BEGIN

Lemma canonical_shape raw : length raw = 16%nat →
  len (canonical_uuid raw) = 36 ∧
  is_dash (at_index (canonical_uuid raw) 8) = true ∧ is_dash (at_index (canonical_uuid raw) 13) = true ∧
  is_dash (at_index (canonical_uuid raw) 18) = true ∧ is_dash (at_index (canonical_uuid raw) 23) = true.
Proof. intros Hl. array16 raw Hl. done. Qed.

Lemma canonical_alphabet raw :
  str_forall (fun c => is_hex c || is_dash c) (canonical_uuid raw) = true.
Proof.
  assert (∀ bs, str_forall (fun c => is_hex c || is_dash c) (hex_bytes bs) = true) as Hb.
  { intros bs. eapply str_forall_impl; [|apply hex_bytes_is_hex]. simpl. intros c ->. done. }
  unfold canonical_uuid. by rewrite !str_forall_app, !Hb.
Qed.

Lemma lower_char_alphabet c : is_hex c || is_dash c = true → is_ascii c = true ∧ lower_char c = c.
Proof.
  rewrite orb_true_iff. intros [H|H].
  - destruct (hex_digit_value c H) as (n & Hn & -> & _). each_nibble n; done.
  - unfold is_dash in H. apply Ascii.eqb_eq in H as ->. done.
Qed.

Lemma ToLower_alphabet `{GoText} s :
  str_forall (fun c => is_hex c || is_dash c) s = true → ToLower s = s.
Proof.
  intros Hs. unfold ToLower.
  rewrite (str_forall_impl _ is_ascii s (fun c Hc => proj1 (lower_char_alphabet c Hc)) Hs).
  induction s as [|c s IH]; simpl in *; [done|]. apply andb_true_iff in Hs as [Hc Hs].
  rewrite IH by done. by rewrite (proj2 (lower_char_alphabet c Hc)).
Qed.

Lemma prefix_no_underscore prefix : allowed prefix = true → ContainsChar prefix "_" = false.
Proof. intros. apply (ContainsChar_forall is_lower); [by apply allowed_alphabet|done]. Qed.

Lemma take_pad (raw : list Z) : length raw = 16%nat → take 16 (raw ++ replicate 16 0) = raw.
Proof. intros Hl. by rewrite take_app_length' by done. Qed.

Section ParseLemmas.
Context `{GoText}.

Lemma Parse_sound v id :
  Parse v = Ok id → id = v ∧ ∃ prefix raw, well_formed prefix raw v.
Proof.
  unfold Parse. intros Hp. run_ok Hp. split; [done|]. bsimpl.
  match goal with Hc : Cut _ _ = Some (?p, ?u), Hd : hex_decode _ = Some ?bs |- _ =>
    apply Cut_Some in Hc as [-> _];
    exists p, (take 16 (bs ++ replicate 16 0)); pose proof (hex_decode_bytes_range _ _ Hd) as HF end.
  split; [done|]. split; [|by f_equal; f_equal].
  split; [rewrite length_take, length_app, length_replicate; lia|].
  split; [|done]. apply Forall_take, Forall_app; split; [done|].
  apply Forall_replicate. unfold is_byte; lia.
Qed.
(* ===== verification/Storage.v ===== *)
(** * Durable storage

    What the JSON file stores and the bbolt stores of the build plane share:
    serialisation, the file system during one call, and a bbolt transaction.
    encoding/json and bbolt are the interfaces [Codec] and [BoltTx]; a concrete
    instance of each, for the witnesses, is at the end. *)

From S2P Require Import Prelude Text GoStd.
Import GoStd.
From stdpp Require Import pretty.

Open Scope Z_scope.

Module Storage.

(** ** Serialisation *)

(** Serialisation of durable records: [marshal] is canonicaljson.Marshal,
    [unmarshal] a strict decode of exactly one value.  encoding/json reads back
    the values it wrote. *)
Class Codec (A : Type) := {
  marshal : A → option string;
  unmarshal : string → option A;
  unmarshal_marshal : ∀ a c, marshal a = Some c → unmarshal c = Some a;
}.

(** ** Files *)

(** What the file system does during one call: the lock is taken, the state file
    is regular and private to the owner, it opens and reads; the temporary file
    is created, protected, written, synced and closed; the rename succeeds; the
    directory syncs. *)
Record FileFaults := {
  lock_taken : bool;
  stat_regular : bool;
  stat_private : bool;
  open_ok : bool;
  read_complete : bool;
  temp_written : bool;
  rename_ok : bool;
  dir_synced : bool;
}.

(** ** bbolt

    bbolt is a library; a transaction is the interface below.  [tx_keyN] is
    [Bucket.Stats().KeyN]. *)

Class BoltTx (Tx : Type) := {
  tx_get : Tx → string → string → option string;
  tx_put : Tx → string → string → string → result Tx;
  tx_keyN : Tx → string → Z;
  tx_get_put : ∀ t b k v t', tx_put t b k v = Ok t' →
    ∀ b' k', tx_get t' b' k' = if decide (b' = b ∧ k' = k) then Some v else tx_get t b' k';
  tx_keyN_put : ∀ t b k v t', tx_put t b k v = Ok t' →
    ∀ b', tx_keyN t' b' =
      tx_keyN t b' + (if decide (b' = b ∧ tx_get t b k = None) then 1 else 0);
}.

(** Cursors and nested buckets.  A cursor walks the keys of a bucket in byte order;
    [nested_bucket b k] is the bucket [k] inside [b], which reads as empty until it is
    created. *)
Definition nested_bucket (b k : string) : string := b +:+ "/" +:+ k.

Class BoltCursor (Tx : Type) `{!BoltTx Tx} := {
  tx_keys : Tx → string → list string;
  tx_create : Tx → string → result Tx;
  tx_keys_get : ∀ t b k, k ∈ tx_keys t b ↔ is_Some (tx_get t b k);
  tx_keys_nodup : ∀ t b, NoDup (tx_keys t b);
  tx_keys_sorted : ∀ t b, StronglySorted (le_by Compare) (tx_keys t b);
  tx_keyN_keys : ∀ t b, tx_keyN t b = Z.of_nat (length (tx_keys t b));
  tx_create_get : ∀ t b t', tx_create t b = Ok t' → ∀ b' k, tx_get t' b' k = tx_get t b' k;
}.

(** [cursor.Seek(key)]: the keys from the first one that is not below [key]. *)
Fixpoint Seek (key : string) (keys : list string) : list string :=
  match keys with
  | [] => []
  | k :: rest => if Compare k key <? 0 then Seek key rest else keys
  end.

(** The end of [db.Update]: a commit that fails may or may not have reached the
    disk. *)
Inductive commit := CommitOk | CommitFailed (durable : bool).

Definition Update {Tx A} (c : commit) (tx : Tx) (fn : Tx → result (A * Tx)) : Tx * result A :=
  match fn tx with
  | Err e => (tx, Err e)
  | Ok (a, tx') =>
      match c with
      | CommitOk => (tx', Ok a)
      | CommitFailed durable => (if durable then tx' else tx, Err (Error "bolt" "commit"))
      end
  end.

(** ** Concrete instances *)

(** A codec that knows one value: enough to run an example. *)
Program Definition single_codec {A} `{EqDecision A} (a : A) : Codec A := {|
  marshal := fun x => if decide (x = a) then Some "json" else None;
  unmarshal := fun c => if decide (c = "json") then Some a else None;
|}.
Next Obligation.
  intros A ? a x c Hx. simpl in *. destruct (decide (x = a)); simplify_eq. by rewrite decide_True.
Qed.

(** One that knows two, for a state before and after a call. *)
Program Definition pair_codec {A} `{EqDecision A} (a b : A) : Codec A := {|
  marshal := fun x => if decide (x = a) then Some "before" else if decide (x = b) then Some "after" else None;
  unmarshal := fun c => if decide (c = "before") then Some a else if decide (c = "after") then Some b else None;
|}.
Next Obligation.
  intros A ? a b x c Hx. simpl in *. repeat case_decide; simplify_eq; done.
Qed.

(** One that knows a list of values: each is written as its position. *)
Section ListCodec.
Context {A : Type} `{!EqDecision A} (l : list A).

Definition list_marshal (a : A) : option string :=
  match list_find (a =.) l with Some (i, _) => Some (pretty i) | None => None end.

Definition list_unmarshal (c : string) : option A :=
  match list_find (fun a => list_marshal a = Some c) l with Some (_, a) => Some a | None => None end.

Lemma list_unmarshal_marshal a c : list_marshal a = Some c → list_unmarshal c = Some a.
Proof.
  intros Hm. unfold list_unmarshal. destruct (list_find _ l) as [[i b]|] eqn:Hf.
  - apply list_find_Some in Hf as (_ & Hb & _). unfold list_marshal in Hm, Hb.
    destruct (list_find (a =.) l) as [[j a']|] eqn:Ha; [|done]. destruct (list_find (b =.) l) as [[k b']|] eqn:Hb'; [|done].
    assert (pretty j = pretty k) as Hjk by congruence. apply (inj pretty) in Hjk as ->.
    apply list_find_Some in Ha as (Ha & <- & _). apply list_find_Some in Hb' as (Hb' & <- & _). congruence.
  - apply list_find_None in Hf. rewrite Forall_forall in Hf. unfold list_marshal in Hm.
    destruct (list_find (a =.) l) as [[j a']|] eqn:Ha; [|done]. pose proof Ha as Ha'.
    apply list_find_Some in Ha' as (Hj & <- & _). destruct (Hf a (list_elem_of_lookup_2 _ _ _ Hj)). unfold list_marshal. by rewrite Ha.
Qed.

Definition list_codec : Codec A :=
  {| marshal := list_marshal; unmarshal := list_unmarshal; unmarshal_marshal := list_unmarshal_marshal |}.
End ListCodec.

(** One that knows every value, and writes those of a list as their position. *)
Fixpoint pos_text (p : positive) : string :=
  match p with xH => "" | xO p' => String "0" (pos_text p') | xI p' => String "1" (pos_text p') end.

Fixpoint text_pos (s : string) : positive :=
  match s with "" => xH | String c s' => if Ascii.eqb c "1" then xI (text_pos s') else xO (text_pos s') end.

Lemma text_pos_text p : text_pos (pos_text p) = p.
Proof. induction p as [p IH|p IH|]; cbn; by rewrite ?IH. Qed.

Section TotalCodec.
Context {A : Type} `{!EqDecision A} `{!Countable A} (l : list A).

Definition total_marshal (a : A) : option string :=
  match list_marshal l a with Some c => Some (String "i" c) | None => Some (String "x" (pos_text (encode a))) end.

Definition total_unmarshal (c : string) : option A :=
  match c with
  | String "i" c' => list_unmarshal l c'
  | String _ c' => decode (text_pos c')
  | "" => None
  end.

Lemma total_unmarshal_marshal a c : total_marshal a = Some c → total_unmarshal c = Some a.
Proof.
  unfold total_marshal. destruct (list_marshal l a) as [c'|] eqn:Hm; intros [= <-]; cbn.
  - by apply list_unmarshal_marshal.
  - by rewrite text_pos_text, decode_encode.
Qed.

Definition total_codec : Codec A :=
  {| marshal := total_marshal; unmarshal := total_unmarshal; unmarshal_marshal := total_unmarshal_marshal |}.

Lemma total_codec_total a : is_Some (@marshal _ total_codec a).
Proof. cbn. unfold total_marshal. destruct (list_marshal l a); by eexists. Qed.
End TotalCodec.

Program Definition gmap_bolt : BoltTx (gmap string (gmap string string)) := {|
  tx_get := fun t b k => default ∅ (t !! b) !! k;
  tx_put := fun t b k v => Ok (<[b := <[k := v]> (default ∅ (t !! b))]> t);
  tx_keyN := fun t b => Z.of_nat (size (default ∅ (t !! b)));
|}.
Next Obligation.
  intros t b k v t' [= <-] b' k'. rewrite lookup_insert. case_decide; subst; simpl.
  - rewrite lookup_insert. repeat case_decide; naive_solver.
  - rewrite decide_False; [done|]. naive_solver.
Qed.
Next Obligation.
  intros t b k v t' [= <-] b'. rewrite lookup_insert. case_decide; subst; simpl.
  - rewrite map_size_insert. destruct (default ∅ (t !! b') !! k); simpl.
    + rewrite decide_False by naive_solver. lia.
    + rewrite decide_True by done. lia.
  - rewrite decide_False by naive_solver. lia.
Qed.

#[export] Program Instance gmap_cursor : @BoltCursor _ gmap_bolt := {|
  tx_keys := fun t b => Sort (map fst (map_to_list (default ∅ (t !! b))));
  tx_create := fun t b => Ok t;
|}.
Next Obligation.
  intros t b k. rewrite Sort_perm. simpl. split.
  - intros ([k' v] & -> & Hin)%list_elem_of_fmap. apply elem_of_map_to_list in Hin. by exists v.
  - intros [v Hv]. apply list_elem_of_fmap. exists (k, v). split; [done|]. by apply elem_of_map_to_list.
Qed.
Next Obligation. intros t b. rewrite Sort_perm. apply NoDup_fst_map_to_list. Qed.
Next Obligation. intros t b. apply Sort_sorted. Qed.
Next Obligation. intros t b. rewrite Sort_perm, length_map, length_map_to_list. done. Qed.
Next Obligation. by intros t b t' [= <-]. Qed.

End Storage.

END

Exercise aim :: Look over the data above and show each line that contains "BoltCursor".

Task answer ::
Class BoltCursor (Tx : Type) `{!BoltTx Tx} := {
#[export] Program Instance gmap_cursor : @BoltCursor _ gmap_bolt := {|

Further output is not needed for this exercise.